On December 16, 2024, plaintiff filed a partial opposition to the motion to dismiss and a cross-motion for leave to file an amended complaint. The proposed amended complaint eliminates the claim for whistleblower retaliation in violation of Massachusetts law, and replaces it with a new claim under Massachusetts law for wrongful termination in violation of public policy.1 The proposed amended complaint also includes additional factual allegations concerning the alleged violations. Defendant filed an opposition on January 24, 2025. II. Legal Standard In general, courts should “freely give leave [to amend a complaint] when justice so requires.” Fed. R. Civ. P. 15(a)(2). However, a district court need not grant a motion to amend
when there is “undue delay in filing the motion, bad faith or dilatory motive, repeated failure to cure deficiencies, undue prejudice to the opposing party, and futility of amendment.” U.S. ex rel. 2 Gagne v. City of Worcester, 565 F.3d 40, 48 (1st Cir. 2009) (citing Foman v. Davis, 371 U.S. 178, 182 (1962)). A district court evaluating a motion for leave to amend a complaint “must consider the totality of the circumstance[s].” Nikitine v. Wilmington Tr.

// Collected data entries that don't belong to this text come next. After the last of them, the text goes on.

(* ===== verification/NftChains.v ===== *)
(** * The chains of the nft table

    [services/dataplane_nft_chains.py].  The code returns the lines of a
    chain; a definition here returns the chain whose [chain_lines] are those
    lines.  A port is the value the contour holds: the code tests it with
    [isinstance(port, int) and port > 0] and prints it. *)
From stdpp Require Import base list strings pretty gmap sorting.
From Stdlib Require Import ZArith Lia Ascii.
From S2P Require Import Prelude PyStr IpAddr PyVal SubjectTaxonomy DockerPolicy ScopedEgress Nft NftSets.

Open Scope string_scope.
Open Scope Z_scope.
Open Scope list_scope.

(** ** Ports *)

(** [isinstance(port, int) and port > 0]; a bool is an int. *)
Definition is_port (v : pyval) : bool := match num_of v with Some n => 0 <? n | None => false end.

Definition TCP_UDP : string := "{ tcp, udp }".

Section Chains.
Context `{ReprContainer}.

Definition _nft_port_match_value (ports : list pyval) : option string :=
  let unique_ports := map (fun x => py_str x.2) (sorted_nums (omap numbered (List.filter is_port ports))) in
  match unique_ports with
  | [] => None
  | [p] => Some p
  | ps => Some (braced ps)
  end.

(** ** Immunity *)

Definition external_ingress_immunity_line (contract : dict) : list rule :=
  let interface := stripped (dget "ingress_interface" contract) in
  let provider :=
    let p := py_strip (py_str (por (dget "provider" contract) (VStr "external_ingress"))) in
    if String.eqb p "" then "external_ingress" else p in
  if nonempty_text interface
  then [[SOifname interface; SAccept; SComment ("immunity: " +:+ provider +:+ " egress")]]
  else [].

Definition _external_ingress_immunity_lines : list rule :=
  flat_map external_ingress_immunity_line external_ingress_contracts.

(** ** Classification *)

(** The VPN sets of the selective mode: to the VPN when its policy is ready, dropped otherwise. *)
Definition vpn_set_rule (ready : bool) (prefix : list stmt) (expr set to_vpn degraded : string) : rule :=
  prefix ++ [SAddrSet expr set]
  ++ (if ready then [SGoto "fwrouter_vpn"; SComment to_vpn] else [SDrop; SComment degraded]).

Definition classify_prologue : list rule :=
  [[SFibLocal; SGoto "fwrouter_direct"; SComment "host-local destination always direct"];
   [SAddrSet "ip daddr" "protected_ipv4"; SGoto "fwrouter_direct"; SComment "protected IPv4 always direct"];
   [SAddrSet "ip6 daddr" "protected_ipv6"; SGoto "fwrouter_direct"; SComment "protected IPv6 always direct"];
   [SL4 "tcp"; SPort "tcp dport" "{ 22 }"; SGoto "fwrouter_direct"; SComment "management tcp ingress direct"]].

Definition classify_selective (selective_vpn_policy_ready : bool) : list rule :=
  let ready := selective_vpn_policy_ready in
  [[SAddrSet "ip daddr" "direct_ipv4"; SGoto "fwrouter_direct"; SComment "selective direct IPv4"];
   [SAddrSet "ip daddr" "dns_direct_ipv4"; SGoto "fwrouter_direct"; SComment "selective dns direct IPv4"];
   [SAddrSet "ip6 daddr" "direct_ipv6"; SGoto "fwrouter_direct"; SComment "selective direct IPv6"];
   vpn_set_rule ready [] "ip daddr" "vpn_ipv4" "selective vpn IPv4" "selective degraded block VPN IPv4";
   vpn_set_rule ready [] "ip daddr" "dns_vpn_ipv4" "selective dns vpn IPv4" "selective degraded block DNS VPN IPv4";
   vpn_set_rule ready [] "ip6 daddr" "vpn_ipv6" "selective vpn IPv6" "selective degraded block VPN IPv6"].

Definition classify_default (selective_default : string) (selective_vpn_policy_ready selective_degraded : bool)
    : list rule :=
  if String.eqb selective_default "vpn" then
    if selective_vpn_policy_ready then [[SGoto "fwrouter_vpn_full"; SComment "selective default vpn"]]
    else [[SCounter; SComment "selective degraded default vpn blocked"]; [SDrop; SComment "selective default vpn"]]
  else
    [[SGoto "fwrouter_direct";
      SComment (if selective_degraded then "selective degraded default direct" else "selective default direct")]].

Definition classify_mode (mode selective_default : string) (selective_vpn_policy_ready selective_degraded : bool)
    : list rule :=
  if String.eqb mode "direct" then [[SGoto "fwrouter_direct"; SComment "global direct v1"]]
  else if String.eqb mode "vpn" then [[SGoto "fwrouter_vpn_full"; SComment "global vpn v1"]]
  else if String.eqb mode "selective" then
    classify_selective selective_vpn_policy_ready
    ++ classify_default selective_default selective_vpn_policy_ready selective_degraded
  else [].

Definition _build_classify_chain_lines (mode selective_default : string)
    (selective_vpn_policy_ready selective_degraded : bool) (scoped_steering_rules : list rule) : chain :=
  Chain "fwrouter_classify" None
    (classify_prologue ++ scoped_steering_rules
     ++ classify_mode mode selective_default selective_vpn_policy_ready selective_degraded).

(** ** Terminal chains *)

Definition _build_terminal_direct_chain_lines (direct_counter_rules : list rule) : chain :=
  Chain "fwrouter_direct" None
    (direct_counter_rules ++ [[SCounter; SReturn; SComment "global direct path"]]).

Definition _build_vpn_mark_chain_lines (vpn_tproxy_port : pyval) (vpn_fwmark_hex : string) : chain :=
  Chain "fwrouter_vpn_mark" None
    (if is_port vpn_tproxy_port then
       [[SL4 TCP_UDP; SMarkSet vpn_fwmark_hex; SCounter; SComment "fwrouter vpn output fwmark v1"];
        [SCounter; SReturn; SComment "fwrouter vpn output mark path"]]
     else [[SCounter; SReturn; SComment "vpn output mark placeholder until Wave 2.2B+"]]).

Definition contract_comment_suffix (vpn_policy_required : bool) : string :=
  if vpn_policy_required then " | fwrouter vpn policy contract required v1" else "".

Definition QUIC_REJECT : rule :=
  [SL4 "udp"; SPort "udp dport" "443"; SReject " with icmpx type port-unreachable";
   SComment "force transparent web clients off QUIC onto TCP"].

(** [x or y] of an optional text. *)
Definition text_or (x : option string) (y : string) : string :=
  match x with Some s => if String.eqb s "" then y else s | None => y end.

Definition _build_terminal_vpn_chain_lines (chain_name : string) (vpn_tproxy_port vpn_redir_port : pyval)
    (proxy_bypass_mark_hex vpn_fwmark_hex : string) (udp_fwmark_hex tcp_redirect_mark_hex : option string)
    (vpn_counter_rules : list rule) (vpn_policy_required : bool) : chain :=
  let resolved_udp_fwmark_hex := text_or udp_fwmark_hex vpn_fwmark_hex in
  let resolved_tcp_redirect_mark_hex :=
    text_or tcp_redirect_mark_hex (_derive_tcp_redirect_mark_hex vpn_fwmark_hex) in
  let suffix := contract_comment_suffix vpn_policy_required in
  Chain chain_name None
    (if is_port vpn_tproxy_port then
       [[SMark false proxy_bypass_mark_hex; SReturn; SComment "skip mihomo outbound recapture"]]
       ++ vpn_counter_rules
       ++ [QUIC_REJECT;
           [SL4 "tcp"; SMarkSet resolved_tcp_redirect_mark_hex; SCounter;
            SComment ("fwrouter vpn mark tcp:" +:+ py_str (por vpn_redir_port vpn_tproxy_port) +:+ suffix)];
           [SL4 "udp"; SMarkSet resolved_udp_fwmark_hex; SCounter;
            SComment ("fwrouter vpn mark udp:" +:+ py_str vpn_tproxy_port +:+ suffix)];
           [SReturn; SComment "fwrouter global vpn mark path"]]
     else vpn_counter_rules ++ [[SCounter; SReturn; SComment "vpn path placeholder until Wave 2.2B+"]]).

(** ** Prerouting *)

Definition PREROUTING_HOOK : string := "type filter hook prerouting priority mangle; policy accept;".

Definition block_ipv6_rule (interface : string) : rule :=
  [SIifname false interface; SNfproto6; SReject " with icmpv6 type admin-prohibited";
   SComment ("block IPv6 from LAN ingress " +:+ interface)].

Definition allow_dns_rule (interface : string) : rule :=
  [SIifname false interface; SL4 TCP_UDP; SPort "th dport" "53"; SAccept;
   SComment ("allow LAN DNS capture before VPN classify " +:+ interface)].

Definition prerouting_immunity (proxy_bypass_mark_hex : string) : list rule :=
  [[SSocketTransparent; SAccept; SComment "immunity: established tproxy sessions"];
   [SMark false proxy_bypass_mark_hex; SAccept; SComment "immunity: mihomo outbound bypass"];
   [SAddrSet "ip saddr" "infrastructure_ipv4"; SAccept; SComment "immunity: infrastructure outbound"];
   [SPort "udp sport" "68"; SPort "udp dport" "67"; SAccept;
    SComment "immunity: DHCP client requests to dnsmasq"];
   [SPort "udp sport" "67"; SPort "udp dport" "68"; SAccept; SComment "immunity: DHCP server replies"]].

Definition secure_dns_rules (trusted_client_ipv4_nft_set : string) : list rule :=
  let bypass := [SAddr "ip saddr" trusted_client_ipv4_nft_set; SAddrSet "ip daddr" "secure_dns_bypass_ipv4"] in
  [bypass ++ [SL4 "tcp"; SPort "tcp dport" "{ 443, 853 }"; SReject " with tcp reset";
              SComment "reject secure DNS bypass TCP from LAN"];
   bypass ++ [SL4 "udp"; SPort "udp dport" "{ 443, 853 }"; SReject " with icmpx type port-unreachable";
              SComment "reject secure DNS bypass UDP from LAN"]].

(** [(mode in {"vpn", "selective"} or vpn_counter_rules) and isinstance(port, int) and port > 0]. *)
Definition handoff_wanted (mode : string) (vpn_counter_rules : list rule) (port : pyval) : bool :=
  (bool_decide (mode ∈ ["vpn"; "selective"]) || negb (length vpn_counter_rules =? 0)%nat) && is_port port.

Definition tproxy_rule (mark : string) (port : pyval) (comment : string) (vpn_policy_required : bool) : rule :=
  [SMark false mark; SL4 "udp"; SCounter; STproxy (py_str port); SAccept;
   SComment (comment +:+ py_str port +:+ contract_comment_suffix vpn_policy_required)].

Definition _build_prerouting_entry_chain_lines (proxy_bypass_mark_hex vpn_fwmark_hex full_vpn_udp_fwmark_hex : string)
    (vpn_tproxy_port full_vpn_tproxy_port : pyval) (mode : string) (vpn_counter_rules : list rule)
    (vpn_policy_required : bool) (lan_ingress_interfaces : list string) (trusted_client_ipv4_nft_set : string)
    : chain :=
  Chain "prerouting" (Some PREROUTING_HOOK)
    (prerouting_immunity proxy_bypass_mark_hex
     ++ map block_ipv6_rule lan_ingress_interfaces
     ++ map allow_dns_rule lan_ingress_interfaces
     ++ secure_dns_rules trusted_client_ipv4_nft_set
     ++ [[SJump "fwrouter_classify"; SComment "FWRouter global classify"]]
     ++ (if handoff_wanted mode vpn_counter_rules vpn_tproxy_port
         then [tproxy_rule vpn_fwmark_hex vpn_tproxy_port "fwrouter tproxy handoff udp:" vpn_policy_required] else [])
     ++ (if handoff_wanted mode vpn_counter_rules full_vpn_tproxy_port
         then [tproxy_rule full_vpn_udp_fwmark_hex full_vpn_tproxy_port "fwrouter full-vpn tproxy handoff udp:"
                 vpn_policy_required] else [])).

(** ** The nat chains *)

Definition redirect_rule (mark : string) (port : pyval) (comment : string) (vpn_policy_required : bool) : rule :=
  [SMark false mark; SL4 "tcp"; SCounter; SRedirect (py_str port);
   SComment (comment +:+ py_str port +:+ contract_comment_suffix vpn_policy_required)].

Definition redirect_rules (mark : string) (vpn_redir_port : pyval) (vpn_fwmark_hex : string)
    (full_vpn_tcp_redirect_mark_hex : option string) (full_vpn_redir_port : pyval) (vpn_policy_required : bool)
    : list rule :=
  (if is_port vpn_redir_port
   then [redirect_rule mark vpn_redir_port "fwrouter redirect handoff tcp:" vpn_policy_required] else [])
  ++ (if is_port full_vpn_redir_port
      then [redirect_rule (text_or full_vpn_tcp_redirect_mark_hex (_derive_mark_hex vpn_fwmark_hex 3))
              full_vpn_redir_port "fwrouter full-vpn redirect handoff tcp:" vpn_policy_required] else []).

Definition _build_prerouting_nat_chain_lines (vpn_fwmark_hex : string) (vpn_redir_port : pyval)
    (full_vpn_tcp_redirect_mark_hex : option string) (full_vpn_redir_port : pyval) (vpn_policy_required : bool)
    : chain :=
  Chain "prerouting_nat" (Some "type nat hook prerouting priority dstnat; policy accept;")
    (redirect_rules (_derive_tcp_redirect_mark_hex vpn_fwmark_hex) vpn_redir_port vpn_fwmark_hex
       full_vpn_tcp_redirect_mark_hex full_vpn_redir_port vpn_policy_required).

Definition _build_output_nat_chain_lines (vpn_fwmark_hex : string) (vpn_redir_port : pyval)
    (full_vpn_tcp_redirect_mark_hex : option string) (full_vpn_redir_port : pyval) (proxy_bypass_mark_hex : string)
    (vpn_policy_required : bool) : chain :=
  Chain "output_nat" (Some "type nat hook output priority -100; policy accept;")
    ([[SMark false proxy_bypass_mark_hex; SReturn; SComment "skip mihomo outbound recapture"]]
     ++ redirect_rules vpn_fwmark_hex vpn_redir_port vpn_fwmark_hex
          full_vpn_tcp_redirect_mark_hex full_vpn_redir_port vpn_policy_required).

(** ** Output *)

Definition output_immunity (proxy_bypass_mark_hex : string) : list rule :=
  let direct prefix comment := prefix ++ [SGoto "fwrouter_direct"; SComment comment] in
  [[SMark false proxy_bypass_mark_hex; SReturn; SComment "skip mihomo outbound recapture"];
   direct [SFibLocal] "host output to local destination always direct";
   direct [SAddrSet "ip daddr" "protected_ipv4"] "host output to protected IPv4 always direct";
   direct [SAddrSet "ip6 daddr" "protected_ipv6"] "host output to protected IPv6 always direct";
   direct [SL4 "tcp"; SPort "tcp sport" "{ 22 }"] "management tcp output direct";
   direct [SL4 "tcp"; SPort "tcp dport" "{ 22 }"] "management tcp output direct"].

Definition comment_mode (mode : string) : string :=
  if String.eqb mode "vpn" then "global vpn" else if String.eqb mode "selective" then "selective" else "global direct".

Definition _build_output_entry_chain_lines (vpn_rx_counter_rules : list rule) (proxy_bypass_mark_hex : string)
    (disabled_output_guard_rules system_output_steering_rules : list rule) (mode : string) : chain :=
  Chain "output" (Some "type route hook output priority mangle; policy accept;")
    (vpn_rx_counter_rules ++ disabled_output_guard_rules ++ _external_ingress_immunity_lines
     ++ output_immunity proxy_bypass_mark_hex ++ system_output_steering_rules
     ++ [[SGoto "fwrouter_direct"; SComment ("host output stays direct in " +:+ comment_mode mode +:+ " mode")]]).
End Chains.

Co., 715 F.3d 388, 390 (1st Cir. 2013).
1 The proposed amended complaint also adds claims for intentional (Count 5) and negligent infliction of emotional distress (Count 6). However, in his reply brief, plaintiff represents that he and defendant have agreed to withdraw those two proposed claims. III. Analysis As noted, the amended complaint seeks to add additional factual allegations, eliminate one claim, and add another. There has not been undue delay on plaintiff’s part sufficient to require denial of the motion, as he moved to amend less than three months after filing the complaint and less than one month after defendant moved to dismiss. See, e.g., Springer v.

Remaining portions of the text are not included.